Mechanical compression alters proteoglycan deposition and matrix deformation around individual cells in cartilage explants.

We have used new techniques of cell-length scale quantitative autoradiography to assess matrix synthesis, deposition, and deformation around individual chondrocytes in mechanically compressed cartilage explants. Our objectives were to: (1) quantify the effects of static and dynamic compression on the deposition of newly synthesized proteoglycans into cell-associated and further-removed matrices; (2) measure cell-length scale matrix strains and morphological changes of the cell and matrix associated with tissue compression; and (3) relate microscopic physical stimuli to changes in proteoglycan synthesis as functions of compression level and position within mechanically compressed explants.

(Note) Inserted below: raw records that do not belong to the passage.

Fixpoint load_blocks (blocks : list Z) (l : loading) : prog loading :=
  match blocks with
  | [] => Ret l
  | block_id :: blocks =>
      block ← read_single_wid (block_key block_id);
      match block with
      | None => Ret l
      | Some block =>
          base ← unwrap (u32_mul debug block_id BLOCK_SIZE_IDS);
          top ← unwrap (u32_add debug base BLOCK_SIZE_IDS);
          id ← unwrap (u32_sub debug top 1);
          l ← load_bytes (reverse block) (mkLoading (last_used_id l) (loaded_used l) id);
          load_blocks blocks l
      end
  end.

Definition load_state (fuel : nat) : prog (result FsmError unit) :=
  max_block_id ← count_blocks fuel 0;
  l ← load_blocks (reverse (seqZ 0 max_block_id)) (mkLoading (-1) 0 0);
  with_minter (λ m,
    top ← unwrap (u32_sub debug max_block_id 1);
    _ ← act (SetMinter (mkMinter ((last_used_id l + 1) mod 2 ^ 32) top (buffer m)));
    _ ← act (StoreUsed (loaded_used l));
    empty ← act ListEmpty;
    _ ← (if empty : bool then Ret tt else act (StoreFree true));
    Ret (Ok tt)).

Definition init (fuel : nat) : prog (result FsmError unit) :=
  there ← exists_wid (block_key 0);
  if there : bool then load_state fuel
  else with_minter (λ m, expand_to m (indexes_for_id 0).1.1).
End operations.

(** [FreeSpaceMap::new]: the map before the state is loaded, and with it. *)
Definition fresh {G} (callbacks : G) (quantization_enabled reuse_enabled : bool) : FreeSpaceMap G :=
  mkFsm callbacks false [] (mkMinter 0 u32_MAX (replicate (Z.to_nat BLOCK_SIZE_BYTES) 0)) Unlocked 0
    reuse_enabled (mkBarrier u32_MAX quantization_enabled) 0 Unlocked Unlocked.

Definition new {G} `{GarnetStore G} (debug : bool) (fuel : nat) (callbacks : G)
    (quantization_enabled reuse_enabled : bool) :=
  run (init debug fuel) (fresh callbacks quantization_enabled reuse_enabled).

(** ** A store in memory *)

#[export] Instance memory_store : GarnetStore (gmap Z bytes) := {
  g_read g k := (g !! k, g);
  g_write g k v := (true, <[k:=v]> g);
  g_rmw g k len f :=
    match f (default (replicate len 0) (g !! k)) with
    | None => (RmwAborted, g)
    | Some (b, v) => (RmwDone b, <[k:=v]> g)
    end;
  contents g := g;
}.

#[export] Instance memory_store_laws : GarnetLaws (gmap Z bytes).
Proof.
  split; simpl; intros; simplify_eq; [by split|done|].
  repeat case_match; by simplify_eq.
Qed.

#[export] Instance memory_store_reliable : GarnetReliable (gmap Z bytes).
Proof. split; simpl; [done..|]. intros g k len f [b v] E. by rewrite E. Qed.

Results indicate a high degree of structural organization in the extracellular matrix, with the pericellular matrix associated with the most rapid rates of proteoglycan deposition, and greatest sensitivity to mechanical compression. Static compression could stimulate directional deposition of secreted proteoglycans around chondrocytes, superimposed on an inhibition of proteoglycan synthesis; these events followed trends for compressive strain in the cell-associated matrix. Conversely, proteoglycan synthesis and pericellular deposition was stimulated by dynamic compression. Results suggest that cell-matrix interactions in the cell-associated matrix may be a particularly important aspect of the chondrocyte response to mechanical compression, possibly involving macromolecular transport limitations and morphological changes associated with fluid flow and local compaction of the matrix around cells.